I - Introduction problématique.
On dénonce communément l’individualisme de notre époque alors que
paradoxalement le bonheur est conçu par presque tous les individus comme
étant d’abord une satisfaction trouvée dans la vie relationnelle. Le
bonheur est-il une affaire privée ? Si notre bonheur dépend d’autrui, ne
sommes-nous pas condamné au malheur puisque le désir d’autrui ne
coïncide que très rarement avec le nôtre sauf peut-être par le biais de
malentendus ? Ne faut-il pas atteindre cette sagesse où « le sage se
suffit à lui-même » ? L’amitié n’est pas étrangère à cette recherche de
sagesse mais n’est-elle pas davantage source de joie dès lors qu’elle
n’est pas fondée sur des dépendances affectives ? Le bonheur peut être
considéré comme un horizon collectif. Est-il alors moral de se contenter
d’un bonheur personnel ou même d’un bonheur autarcique partagé avec
quelques amis choisis ? Mais ceux qui ne se contentent pas d’eux-mêmes,
ne deviennent-ils pas dépendants de la reconnaissance sociale de
l’autre ? Ces pulsions de reconnaissance ne se heurtent-elles pas les
unes les autres, chacun voulant par son égocentrisme être le centre
d’attention des autres ? Comment alors favoriser politiquement l’accès
du plus grand nombre au bonheur ? Mais dans quelle mesure peut-on
contraindre les individus à renoncer à leurs approches égocentriques
qu’elles soient familiales, tribales, claniques, sociales, ethniques,
etc. ?
II. Autarcie et amitié spirituelle.
A. Le sage se suffit à lui-même.
La tradition eudémoniste antique allie la quête du bonheur individuel
et la quête de la vertu dans sa conception du souverain Bien. La
sagesse n’est donc pas qu’une affaire privée : elle produit aussi un
citoyen vertueux. D’ailleurs le philosophe s’avère plus vertueux que la
plupart, ce qui l’amène malgré lui à dénoncer le vice des politiques.

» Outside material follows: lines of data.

Lemma prepared_current s template m :
  inv s ->
  exists f file ds,
    current (prepared s template m) = Some (f, file, ds) /\
    _file (prepared s template m) = Some f /\
    _file (target s template (get_frame_size m) (get_frame_dtype m)
             (chunk_of (params s) (get_frame_index m))) = Some f.
Proof.
  intros Hinv. unfold prepared.
  set (slot := slot_of (params s) (get_frame_index m)).
  set (t := target s template _ _ _).
  destruct (inv_target s template (get_frame_size m) (get_frame_dtype m)
              (chunk_of (params s) (get_frame_index m)) Hinv
              (chunk_of_disabled s _)) as [Hinvt Hct].
  fold t in Hinvt, Hct.
  destruct (inv_fitted slot t Hinvt) as (Hinvf & _ & _ & Hcf).
  rewrite Hct in Hcf.
  destruct (inv_open _ _ Hinvf Hcf) as (f & file & ds & Hfile & Hcore & _).
  exists f, file, ds. rewrite marked_current, marked_file.
  split; [by apply (current_open _ _ _ _ _ Hfile Hcore)|]. split; [done|].
  revert Hfile. unfold fitted.
  destruct (current t) as [[[g fl] d]|]; [|done]. by destruct (_ <? _).
Qed.

Lemma stored_fields slot data s :
  _file (stored slot data s) = _file s /\
  _current_frame_chunk (stored slot data s) = _current_frame_chunk s /\
  _max_frame_index (stored slot data s) = _max_frame_index s.
Proof. unfold stored. by destruct (current s) as [[[f file] ds]|]. Qed.

Lemma fitted_chunk_at slot s k :
  inv s -> chunk_at (fitted slot s) k = chunk_at s k.
Proof.
  intros Hinv. unfold fitted.
  destruct (current s) as [[[f file] ds]|] eqn:Hcur; [|done].
  destruct (Z.ltb_spec slot (ds_shape0 ds)) as [|Hge]; [done|].
  destruct (inv_current s f file ds Hinv Hcur) as (c & Hfile & Hcore & _ & _).
  destruct Hcore as (Hf & Ho & Hd & _ & _ & _ & _ & Hk).
  pose proof (grown_size_fits _ _ Hge) as Hfit.
  unfold chunk_at. rewrite Hcur. unfold current. cbn.
  rewrite Hfile, lookup_insert_eq. cbn. rewrite Ho.
  f_equal. apply map_filter_id. intros j x Hj. cbn.
  assert (is_Some (ds_chunks ds !! j)) as Hsome by (by eexists).
  apply Hk in Hsome. lia.
Qed.

Lemma marked_chunk_at slot s k : chunk_at (marked slot s) k = chunk_at s k.
Proof. unfold chunk_at. by rewrite marked_current. Qed.

Lemma closed_max s : inv s -> _max_frame_index (closed s) = 0.
Proof.
  intros Hinv. pose proof (inv_closed s Hinv) as (Hcur & _).
  rewrite (closed_file s Hinv) in Hcur. by destruct Hcur.
Qed.

(** C3, as the code has it. A negative frame index is not rejected by the
    writer. With chunking disabled the slot is the negative index itself and
    the call fails in [write_direct_chunk]: nothing is stored and the mark
    does not move; a writer that holds a container is left unchanged, and
    one that holds none has created an empty container first. With chunking
    enabled, capacity [C > 0], the frame is routed by floor division to the
    chunk [1 + frame_index / C], which is at most 0, and stored at slot
    [frame_index mod C]. *)
Theorem negative_index_behaviour p s m template :
  reachable p s -> output_file p = Some template -> get_frame_index m < 0 ->
  (truthy (frames_per_file p) = false ->
     (is_Some (_file s) -> process_message m s = (Raise OverflowError, s)) /\
     (_file s = None ->
        process_message m s =
        (Raise OverflowError,
         created s (format_chunk_number template 0) (get_frame_size m)
           (get_frame_dtype m) 0))) /\
  (forall C, frames_per_file p = Some C -> 0 < C ->
     exists s',
       process_message m s = run_plugins _plugins m s' /\
       _current_frame_chunk s' = Some (1 + get_frame_index m / C) /\
       1 + get_frame_index m / C <= 0 /\
       0 <= get_frame_index m mod C < C /\
       chunk_at s' (get_frame_index m mod C) = Some (get_data m)).
Proof.
  intros Hreach Hout Hneg.
  destruct (reachable_inv p s Hreach) as [Hinv <-].
  pose proof (process_message_spec m s template Hinv (or_introl Hout)) as Hspec.
  split.
  - intros Hdis.
    destruct (falsy_chunk_of (params s) (get_frame_index m) Hdis) as [Ec Es].
    assert (slot_of (params s) (get_frame_index m) < 0) as Hslot by lia.
    destruct (Z.ltb_spec (slot_of (params s) (get_frame_index m)) 0); [|lia].
    destruct (inv_prepared_negative m s template Hinv Hslot) as [Hprep _].
    rewrite Hspec, Hprep, Ec. unfold target.
    pose proof (inv_disabled_chunk s Hinv Hdis) as Hc.
    split.
    + intros [f Hfile]. rewrite Hfile in Hc. by rewrite bool_decide_eq_true_2.
    + intros Hfile. rewrite Hfile in Hc.
      rewrite bool_decide_eq_false_2 by congruence.
      unfold closed. by rewrite (current_closed s Hfile).
  - intros C HC Hlt.
    destruct (slot_of_mod (params s) C (get_frame_index m) HC Hlt) as (Ec & Es & _).
    pose proof (Z.mod_pos_bound (get_frame_index m) C Hlt) as Hmod.
    destruct (Z.ltb_spec (slot_of (params s) (get_frame_index m)) 0); [lia|].
    destruct (prepared_current s template m Hinv) as (f & file & ds & Hcur & _).
    destruct (stored_fields (slot_of (params s) (get_frame_index m)) (get_data m)
                (prepared s template m)) as (_ & Hchunk & _).
    eexists. split; [exact Hspec|]. rewrite Hchunk, prepared_chunk, Ec, Es by done.
    split; [done|]. split.
    + pose proof (Z.div_lt_upper_bound (get_frame_index m) C 0 Hlt). lia.
    + split; [done|]. rewrite <- Es. by apply (stored_chunk_at _ _ _ f file ds).
Qed.

(** C4, as the code has it. The high-water-mark is moved by
    [_prepare_storage_for_frame], that is before [write_direct_chunk] is
    called: in the state handed to the write the mark is already the
    maximum of the slot and the mark of the container (0 for a new
    container), while the dataset holds at that slot what it held before.
    The write then stores the payload and leaves the mark as it is. *)
Theorem mark_moves_before_write p s m template :
  reachable p s -> output_file p = Some template ->
  0 <= slot_of p (get_frame_index m) ->
  exists s1,
    _prepare_storage_for_frame (get_frame_index m) (get_frame_size m)
      (get_frame_dtype m) s = (Ok (slot_of p (get_frame_index m)), s1) /\
    _max_frame_index s1 =
      Z.max (if bool_decide (_current_frame_chunk s =
                             Some (chunk_of p (get_frame_index m)))
             then _max_frame_index s else 0)
            (slot_of p (get_frame_index m)) /\
    chunk_at s1 (slot_of p (get_frame_index m)) =
      (if bool_decide (_current_frame_chunk s =
                       Some (chunk_of p (get_frame_index m)))
       then chunk_at s (slot_of p (get_frame_index m)) else None) /\
    process_message m s =
      run_plugins _plugins m
        (stored (slot_of p (get_frame_index m)) (get_data m) s1) /\
    chunk_at (stored (slot_of p (get_frame_index m)) (get_data m) s1)
      (slot_of p (get_frame_index m)) = Some (get_data m) /\
    _max_frame_index (stored (slot_of p (get_frame_index m)) (get_data m) s1) =
      _max_frame_index s1.
Proof.
  intros Hreach Hout Hpos.
  destruct (reachable_inv p s Hreach) as [Hinv <-].
  exists (prepared s template m).
  split; [by apply _prepare_storage_for_frame_spec; [|left]|].
  destruct (inv_target s template (get_frame_size m) (get_frame_dtype m)
              (chunk_of (params s) (get_frame_index m)) Hinv
              (chunk_of_disabled s _)) as [Hinvt Hct].
  destruct (inv_fitted (slot_of (params s) (get_frame_index m)) _ Hinvt)
    as (_ & _ & Hmax & _).
  split; [|split; [|split; [|split]]].
  - unfold prepared. rewrite marked_max, Hmax. unfold target.
    case_bool_decide; [done|]. cbn. by rewrite closed_max.
  - unfold prepared. rewrite marked_chunk_at, fitted_chunk_at by done.
    unfold target. case_bool_decide; [done|].
    unfold chunk_at, current. cbn. rewrite lookup_insert_eq. cbn.
    apply lookup_empty.
  - rewrite (process_message_spec m s template Hinv (or_introl Hout)).
    by destruct (Z.ltb_spec (slot_of (params s) (get_frame_index m)) 0); [lia|].
  - destruct (prepared_current s template m Hinv) as (f & file & ds & Hcur & _).
    by apply (stored_chunk_at _ _ _ f file ds).
  - apply stored_fields.
Qed.

(** C5, as the code has it (with [compact_dataset] modelled from the
    spec). Closing a container resizes its dataset to
    [_max_frame_index + 1]. When at least one frame was written the mark is
    the highest written slot, so the capacity is exactly that slot plus 1;
    when nothing was written the mark is still its initial 0 and the
    dataset is resized to one slot, whatever its initial allocation. *)
Theorem close_shrinks_to_mark p s f :
  reachable p s -> _file s = Some f ->
  capacity_of (fs (_close_file s).2) f = Some (_max_frame_index s + 1) /\
  ((exists k, is_Some (chunk_at s k)) ->
     is_Some (chunk_at s (_max_frame_index s)) /\
     forall k, is_Some (chunk_at s k) -> k <= _max_frame_index s) /\
  ((forall k, chunk_at s k = None) ->
     capacity_of (fs (_close_file s).2) f = Some 1).
Proof.
  intros Hreach Hfile.
  destruct (reachable_inv p s Hreach) as [Hinv _].
  pose proof Hinv as (Hcur & _). rewrite Hfile in Hcur.
  destruct Hcur as (file & ds & c & Hcore & _ & Hm).
  rewrite (_close_file_spec s f file ds c Hfile Hcore (hwm_nonneg _ _ Hm)).
  unfold chunk_at. rewrite (current_open s f file ds c Hfile Hcore).
  unfold capacity_of. cbn. rewrite lookup_insert_eq. cbn.
  destruct Hm as [Hm1 Hm2]. split; [done|]. split.
  - intros [k Hk]. split; [|intros j Hj; apply Hm1 in Hj; lia].
    destruct Hm2 as [E|Hm2]; [|done]. rewrite E.
    pose proof (Hm1 k Hk) as Hk0. assert (k = 0) as <- by lia. done.
  - intros Hempty. destruct Hm2 as [->|[x Hx]]; [done|]. by rewrite Hempty in Hx.
Qed.

Lemma fitted_file slot s : _file (fitted slot s) = _file s.
Proof.
  unfold fitted. destruct (current s) as [[[f file] ds]|]; [|done].
  by destruct (_ <? _).
Qed.

(** C6. A frame whose chunk differs from the chunk of the open container
    makes the writer finalize that container exactly once (one compaction,
    one write of the frame-number attributes, one population, one close) and
    only then open the new one; what follows only grows the new dataset or
    stores the frame in it. At every instant of the run at most one
    container is open. *)
Theorem rollover_closes_once p s m template f :
  reachable p s -> output_file p = Some template -> _file s = Some f ->
  _current_frame_chunk s <> Some (chunk_of p (get_frame_index m)) ->
  exists rest,
    log (process_message m s).2 =
      log s ++
      [EvCompact f (_max_frame_index s);
       EvSetAttributes f (image_nr_low s) (_max_frame_index s + image_nr_low s);
       EvPopulate f; EvFileClose f;
       EvFileOpen (format_chunk_number template (chunk_of p (get_frame_index m)));
       EvCreateDataset (format_chunk_number template (chunk_of p (get_frame_index m)))]
      ++ rest /\
    Forall (grows_or_stores
              (format_chunk_number template (chunk_of p (get_frame_index m)))) rest /\
    open_after (log s) = Some (Some f) /\
    open_after (log (process_message m s).2) =
      Some (Some (format_chunk_number template (chunk_of p (get_frame_index m)))).
Proof.
  intros Hreach Hout Hfile Hne.
  destruct (reachable_inv p s Hreach) as [Hinv <-].
  destruct (inv_process_message m s Hinv) as [(_ & _ & Hlog') _].
  pose proof Hinv as (Hcur & _ & Hlog). rewrite Hfile in Hcur, Hlog.
  destruct Hcur as (file & ds & c & Hcore & _).
  set (fn := format_chunk_number template (chunk_of (params s) (get_frame_index m))) in *.
  set (slot := slot_of (params s) (get_frame_index m)).
  set (t := target s template (get_frame_size m) (get_frame_dtype m)
              (chunk_of (params s) (get_frame_index m))).
  assert (t = created (finalized s f file ds) fn (get_frame_size m) (get_frame_dtype m)
                (chunk_of (params s) (get_frame_index m))) as Ht.
  { unfold t, target. rewrite bool_decide_eq_false_2 by done.
    unfold closed. by rewrite (current_open s f file ds c Hfile Hcore). }
  assert (log t = log s ++ close_events s f ++ [EvFileOpen fn; EvCreateDataset fn]) as Hlt.
  { rewrite Ht. cbn. by rewrite <- app_assoc. }
  destruct (prepared_current s template m Hinv) as (g & fl & d & Hcurp & Hfp & Hft).
  fold t in Hft. assert (g = fn) as -> by (rewrite Ht in Hft; cbn in Hft; congruence).
  assert (exists ft dt, current t = Some (fn, ft, dt)) as (ft & dt & Hcurt).
  { rewrite Ht. unfold current. cbn. rewrite lookup_insert_eq. cbn. by eexists _, _. }
  destruct (fitted_log slot t fn ft dt Hcurt) as (r1 & Hr1 & HF1).
  assert (log (prepared s template m) = log s ++ close_events s f ++
            [EvFileOpen fn; EvCreateDataset fn] ++ r1) as Hlp.
  { unfold prepared. fold t slot. rewrite marked_log, Hr1, Hlt.
    by rewrite <- !app_assoc. }
  rewrite (process_message_spec m s template Hinv (or_introl Hout)) in Hlog' |- *.
  fold slot in Hlog' |- *.
  destruct (slot <? 0).
  - exists r1. cbn [snd] in *. rewrite Hlog', Hfp. repeat split; try done.
  - rewrite run_plugins_state in Hlog' |- *.
    exists (r1 ++ [EvWriteChunk fn slot]).
    rewrite Hlog'. destruct (stored_fields slot (get_data m) (prepared s template m))
      as (-> & _). rewrite Hfp.
    rewrite (stored_log slot (get_data m) _ fn fl d Hcurp), Hlp.
    split; [cbn; by rewrite <- !app_assoc|]. split; [|done].
    apply Forall_app. split; [done|]. by repeat constructor.
Qed.
(** * check_alltests: the allTests linter of swift-zlib, embedded and verified

    A shallow embedding of [scripts/check_alltests.py].  The script walks
    [Tests/SwiftZlibTests], extracts every [XCTestCase] subclass with a
    line-oriented regular expression, looks for an [allTests] registry and
    for [func test...] declarations, compares the two name lists as sets and
    prints a report; its return value is the exit status of the process.

    Layout:
    - [PyStr]    Python [str] values and the string methods the script calls;
    - [Re]       the fragment of Python's [re] the four patterns are written in;
    - the console, the record [TestClassInfo] and a few sample files;
    - section [Script]: the script, function by function, then its
      properties for any run;
    - section [TwoRuns]: two runs of the script on one tree;
    - the properties on the sample files. *)

From Stdlib Require Import List Arith NArith Bool String Ascii Lia Permutation.
From Stdlib Require Import Sorted.
Import ListNotations.

Set Implicit Arguments.

(* ================================================================== *)
(** ** Python strings *)

(** A Python [str] is a sequence of Unicode code points. *)
Definition char := N.
Definition str := list char.

Module PyStr.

Socrate, Sénèque et d’autres ont donc subi des attaques des politiques
de leur temps au point où ils ont été dans la situation de devoir par
fidélité à leur sagesse mettre fin à leurs jours.
Cependant si par sa vertu la sagesse a forcément un impact sur la vie
publique, elle est porteuse d’un message commun à toutes ses formes ou
presque : un sage authentique sait se suffire à soi-même. La sagesse est
donc d’abord une affaire privée : il s’agit de l’apprentissage d’un
enseignement afin d’atteindre le point où l’apprenti trouvera en lui
seul les ressources du bonheur. Les hommes ignorant la sagesse sont
caractérisés par le fait d’estimer que le bonheur dépend de la
satisfaction de leurs désirs quels qu’ils soient. Epicure ou les
stoïciens estiment que la sagesse nécessite de ne plus suivre n’importe
quel désir.
Pour Epicure, certains désirs sont susceptibles plus que d’autres d’être
satisfait sans contrepartie comme la crainte ou la souffrance. Ces
désirs sont les désirs naturels. Cette satisfaction d’un désir naturel
peut être si complète à force de vigilance dans l’instant présent que le
plaisir en mouvement générée par la satisfaction du désir aboutira à
connaître le plaisir en repos, le pur et simple plaisir d’être libre de
tout désir, autrement dit le simple plaisir d’exister en arrière plan de
toute impulsion à désirer. On pourrait peut-être symboliser le plaisir
en repos comme ce moment entre l’expir et l’inspir où le corps n’a plus
besoin de quoi que ce soit, où il se suffit à soi-même dans son simple
plaisir d’être. Pour Epicure, celui qui a connu le plaisir en repos
pourra l’actualiser par le simple souvenir de la jouissance qui l’a
produit. Quel que soit son état de satisfaction concernant l’avoir
naturel (manger, boire, bonne santé, etc.), il ne perdra plus jamais
fondamentalement de vue le simple plaisir d’être. Le sage épicurien se
contente de peu. Il vit la plénitude d’être du fait même d’être vivant.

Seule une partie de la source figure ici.